La présence de Marc Ferracci, le ministre de l’industrie, sur le site d’Echassières, dans l’Allier, est révélatrice de l’importance que porte l’état français à ce gisement. Après une première étude de faisabilité, la société Imerys a rendu son verdict, et ce gisement situé dans le département de l’Allier pourrait constituer… le quatrième gisement de lithium le plus important au monde, capable, selon l’industriel, d’alimenter l’industrie de la batterie en France durant près de 50 ans.
Conscient de l’enjeu, le gouvernement a affiché son soutien au projet, avec un crédit d’impôt de 200 millions d’euros accordé à l’entreprise Imerys, un énorme coup de pouce confirmé par le ministre de l’industrie lors de sa visite sur le site ce lundi.
Il faut dire que l’enjeu est de taille, puisque cette mine pourrait potentiellement extraire quelques 34'000 tonnes d’hydroxyde de lithium par an, et équiper 700'000 véhicules électriques. De quoi réduire la dépendance énergétique de l’état vis-à-vis des autres pays.

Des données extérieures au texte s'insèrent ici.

(* ===== verification/MkfsInv.v ===== *)
(** * mkfs: invariant of the image

    [file_at img i c P fb]: the inode i of the image has blocks in the slots
    of P, all between the meta blocks and fb, and they hold the contents c
    followed by zeros.  [iappend] extends c and touches no other file. *)
From S2P Require Import Prelude Params Sleeplock CString Interfaces Fs FsBlocks FsInode FsData FsWrite Mkfs.
Import Mkfs.

Implicit Types (img : gmap Z bytes) (i : inode) (c : bytes).

Definition view img (b : Z) : bytes := img !!! b.
Definition vslot img i (k : Z) : Z := slot_in (view img) i k.
(** Byte x of c, and 0 past its end. *)
Definition cbyte c (x : Z) : Z := default 0 (c !! Z.to_nat x).

Record file_at img i c (P : Z -> Prop) (fb : Z) : Prop := {
  fa_inode : inode_ok i;
  fa_len : forall x, 0 <= x < Z.of_nat (length c) -> P (x / BSIZE) /\ x / BSIZE < MAXFILE;
  fa_slot : forall k, is_slot k -> vslot img i k <> 0 <-> P k;
  fa_range : forall k, is_slot k -> P k -> nmeta <= vslot img i k < fb;
  fa_inj : forall k k', is_slot k -> is_slot k' -> P k -> vslot img i k = vslot img i k' -> k = k';
  fa_byte : forall x, 0 <= x < MAXFILE * BSIZE -> P (x / BSIZE) -> (img !!! vslot img i (x / BSIZE)) !!! Z.to_nat (x `mod` BSIZE) = cbyte c x }.

(** The sectors are those below FSSIZE, and those from fb on are zero. *)
Record img_ok img (fb : Z) : Prop := {
  io_dom : forall b, 0 <= b < FSSIZE -> exists x, img !! b = Some x /\ block_ok x;
  io_disk : forall b x, img !! b = Some x -> 0 <= b < FSSIZE /\ block_ok x;
  io_fb : nmeta <= fb <= FSSIZE;
  io_zero : forall b, fb <= b < FSSIZE -> img !! b = Some zero_block }.

(** A step that works on the file of inode i: its slots stay, new ones are new
    blocks, sectors that were handed out to others keep their contents. *)
Record extends img i (fb : Z) img' i' (fb' : Z) : Prop := {
  ex_slots : forall k, is_slot k -> vslot img i k <> 0 -> vslot img' i' k = vslot img i k;
  ex_new : forall k, is_slot k -> vslot img i k = 0 -> vslot img' i' k <> 0 -> fb <= vslot img' i' k;
  ex_frame : forall b, b < fb -> (forall k, is_slot k -> vslot img i k <> b) -> img' !! b = img !! b;
  ex_fb : fb <= fb';
  ex_inode : exists addrs, i' = wrote_inode i (i_size i) addrs /\ inode_ok i' }.

Lemma extends_refl img i fb : inode_ok i -> extends img i fb img i fb.
Proof. intros Hi. split; try done. exists (i_addrs i). split; [by destruct i|done]. Qed.

Lemma extends_trans img i fb img1 i1 fb1 img2 i2 fb2 : extends img i fb img1 i1 fb1 -> extends img1 i1 fb1 img2 i2 fb2 -> extends img i fb img2 i2 fb2.
Proof.
  intros [S1 N1 F1 B1 (a1 & -> & O1)] [S2 N2 F2 B2 (a2 & -> & O2)]. split.
  - intros k Hk Hz. by rewrite S2, S1 by (rewrite ?S1; done).
  - intros k Hk Hz Hnz. destruct (decide (vslot img1 (wrote_inode i (i_size i) a1) k = 0)) as [Hz1|Hz1].
    + specialize (N2 k Hk Hz1 Hnz). lia.
    + rewrite S2 by done. by apply N1.
  - intros b Hb Hns. rewrite F2; [by apply F1|lia|]. intros k Hk E. destruct (decide (vslot img i k = 0)) as [Hz|Hz].
    + destruct (decide (b = 0)) as [->|Hb0]; [by apply (Hns k Hk)|]. specialize (N1 k Hk Hz). rewrite E in N1. specialize (N1 Hb0). lia.
    + apply (Hns k Hk). by rewrite <- S1.
  - lia.
  - exists a2. done.
Qed.

(** ** Slots of a changed file *)

Lemma vslot_frame img img' i k : (i_addr i NDIRECT <> 0 -> img' !! i_addr i NDIRECT = img !! i_addr i NDIRECT) -> vslot img' i k = vslot img i k.
Proof.
  intros He. unfold vslot, slot_in. destruct (k =? -1); [done|]. destruct (k <? NDIRECT); [done|]. destruct (Z.eqb_spec (i_addr i NDIRECT) 0); [done|].
  unfold view. rewrite !lookup_total_alt, He by done. done.
Qed.

(** A file of someone else. *)
Lemma file_at_frame img img' i c P fb fb' : file_at img i c P fb -> fb <= fb' ->
  (forall k, is_slot k -> P k -> img' !! vslot img i k = img !! vslot img i k) -> file_at img' i c P fb'.
Proof.
  intros [Hi Hl Hs Hr Hj Hb] Hfb Hf. assert (forall k, vslot img' i k = vslot img i k) as E.
  { intros k. apply vslot_frame. intros Hz. apply (Hf (-1)); [unfold is_slot; klia|]. apply Hs; [unfold is_slot; klia|done]. }
  split; try done.
  - intros k Hk. rewrite E. by apply Hs.
  - intros k Hk HP. rewrite E. specialize (Hr k Hk HP). lia.
  - intros k k' Hk Hk'. rewrite !E. by apply Hj.
  - intros x Hx HP. rewrite E, <- Hb by done. pose proof (block_of x Hx). rewrite !(lookup_total_alt (M:=gmap Z)), Hf; [done|unfold is_slot; lia|done].
Qed.

Lemma file_at_iff img i c P Q fb : file_at img i c P fb -> (forall k, is_slot k -> P k <-> Q k) -> file_at img i c Q fb.
Proof.
  intros [Hi Hl Hs Hr Hj Hb] E. assert (forall x, 0 <= x < MAXFILE * BSIZE -> is_slot (x / BSIZE)) as Hsl by (intros x Hx; pose proof (block_of x Hx); unfold is_slot; lia).
  split; try done.
  - intros x Hx. destruct (Hl x Hx) as [HP Hm]. assert (0 <= x / BSIZE) by (apply Z.div_pos; klia). split; [|done]. apply E; [unfold is_slot; lia|done].
  - intros k Hk. rewrite Hs by done. by apply E.
  - intros k Hk HQ. apply Hr; [done|]. by apply E.
  - intros k k' Hk Hk' HQ. apply Hj; try done. by apply E.
  - intros x Hx HQ. apply Hb; [done|]. apply E; [by apply Hsl|done].
Qed.

(** Slot j of the file becomes the fresh, zero block r. *)
Lemma file_at_grow img i c P fb img' i' j r fb' : file_at img i c P fb -> inode_ok i' -> is_slot j -> ~ P j -> nmeta <= fb -> fb <= r < fb' ->
  (forall k, is_slot k -> vslot img' i' k = if decide (k = j) then r else vslot img i k) ->
  (forall k, 0 <= k < MAXFILE -> P k -> img' !! vslot img i k = img !! vslot img i k) -> img' !! r = Some zero_block ->
  file_at img' i' c (fun k => P k \/ k = j) fb'.
Proof.
  intros [Hi Hl Hs Hr Hj Hb] Hi' Hjs HnP Hmeta Hrr Hsl Hfr Hz. assert (0 < nmeta) as Hm0 by (vm_compute; done).
  assert (forall k, is_slot k -> k <> j -> vslot img' i' k = vslot img i k) as Hold by (intros k Hk Hne; by rewrite Hsl, decide_False).
  assert (vslot img' i' j = r) as Hnew by (by rewrite Hsl, decide_True).
  split; [done|..].
  - intros x Hx. destruct (Hl x Hx). split; [by left|done].
  - intros k Hk. destruct (decide (k = j)) as [->|Hne]; [rewrite Hnew; split; [by right|lia]|]. rewrite Hold, Hs by done. tauto.
  - intros k Hk HP. destruct (decide (k = j)) as [->|Hne]; [rewrite Hnew; lia|]. rewrite Hold by done. destruct HP as [HP|]; [|done]. specialize (Hr k Hk HP). lia.
  - intros k k' Hk Hk' HP E. destruct (decide (k = j)) as [->|Hn], (decide (k' = j)) as [->|Hn']; [done|..].
    + rewrite Hnew, Hold in E by done. assert (P k') as HP' by (apply Hs; [done|lia]). specialize (Hr k' Hk' HP'). lia.
    + rewrite Hnew, Hold in E by done. destruct HP as [HP|]; [|done]. specialize (Hr k Hk HP). lia.
    + rewrite !Hold in E by done. destruct HP as [HP|]; [|done]. by apply Hj.
  - intros x Hx HP. pose proof (block_of x Hx) as Hq. destruct (decide (x / BSIZE = j)) as [E|Hne].
    + rewrite E, Hnew, (lookup_total_correct _ _ _ Hz), zero_block_at. unfold cbyte. rewrite lookup_ge_None_2; [done|].
      destruct (decide (x < Z.of_nat (length c))); [|lia]. exfalso. apply HnP. rewrite <- E. apply Hl. lia.
    + destruct HP as [HP|]; [|done]. rewrite Hold by (unfold is_slot; lia || done). rewrite <- Hb by done. by rewrite !(lookup_total_alt (M:=gmap Z)), Hfr.
Qed.

Lemma extends_one img i fb img' i' j r fb' : (exists addrs, i' = wrote_inode i (i_size i) addrs /\ inode_ok i') -> vslot img i j = 0 -> fb <= r -> fb <= fb' ->
  (forall k, is_slot k -> vslot img' i' k = if decide (k = j) then r else vslot img i k) ->
  (forall b, b < fb -> (forall k, is_slot k -> vslot img i k <> b) -> img' !! b = img !! b) -> extends img i fb img' i' fb'.
Proof.
  intros Hi Hj Hr Hfb Hsl Hfr. split; try done.
  - intros k Hk Hz. rewrite Hsl by done. case_decide; [congruence|done].
  - intros k Hk Hz. rewrite Hsl by done. case_decide; [lia|congruence].
Qed.

(** ** The next block of a file *)

(** The slots of a file of nb blocks, and how many blocks they take. *)
Definition full (nb k : Z) : Prop := 0 <= k < nb \/ k = -1 /\ NDIRECT < nb.
Definition cost (nb : Z) : Z := nb + if decide (NDIRECT < nb) then 1 else 0.

Lemma set_iaddr_shape k a i : inode_ok i -> exists addrs, set_iaddr k a i = wrote_inode i (i_size i) addrs /\ inode_ok (set_iaddr k a i).
Proof. intros Hi. eexists. split; [done|]. by apply set_iaddr_ok. Qed.

Lemma img_ok_block img fb b : img_ok img fb -> 0 <= b < FSSIZE -> exists x, img !! b = Some x /\ block_ok x /\ img !!! b = x.
Proof. intros Hok Hb. destruct (io_dom _ _ Hok b Hb) as (x & Hx & Hbk). exists x. split; [done|]. split; [done|]. by apply lookup_total_correct. Qed.

Lemma img_ok_more img fb fb' : img_ok img fb -> fb <= fb' <= FSSIZE -> img_ok img fb'.
Proof. intros [Hd Hx Hf Hz] Hle. split; [done|done|lia|]. intros b Hb. apply Hz. lia. Qed.

Lemma img_ok_insert img fb b x : img_ok img fb -> 0 <= b < fb -> block_ok x -> img_ok (<[b := x]> img) fb.
Proof.
  intros [Hd Ha Hf Hz] Hb Hx. split; [| |done|].
  - intros b' Hb'. destruct (decide (b' = b)) as [->|Hne]; [exists x; by rewrite lookup_insert_eq|]. rewrite lookup_insert_ne by done. by apply Hd.
  - intros b' y. rewrite lookup_insert_Some. intros [[<- <-]|[_ Hy]]; [split; [lia|done]|by apply Ha].
  - intros b' Hb'. rewrite lookup_insert_ne by lia. by apply Hz.
Qed.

"Le but, c’est d’avoir une filière industrielle autour de la batterie, notamment avec des débouchés pour les batteries que vous connaissez qui sont notamment dans le véhicule électrique, mais pas uniquement", a indiqué le ministre.
Alors que Imerys attend la délivrance du permis de construire pour exploiter la mine, les travaux devraient débuter en 2026, pour une mise en service estimée entre 2028 et 2030. Pour un coût conséquent, puisque, après une première estimation d’un milliard d’euros, la note des travaux a été revue à 1,8 milliards d’euros, impliquant également des investissements "pour réduire les impacts environnementaux et sociaux". La société, qui se réjouit du coup de pouce annoncé de l’état, est désormais à la recherche d’investisseurs.
Fin juillet, un groupe de manifestants opposés à la mine sur le site d’Echassière s’était réuni pour dénoncer son impact environnemental, notamment en ce qui concerne son approvisionnement en eau. Alors que des opposants étaient également présents à l’occasion de la visite du ministre, ce dernier a tenu à assurer que "la réglementation française (était) parmi les plus exigeantes au monde."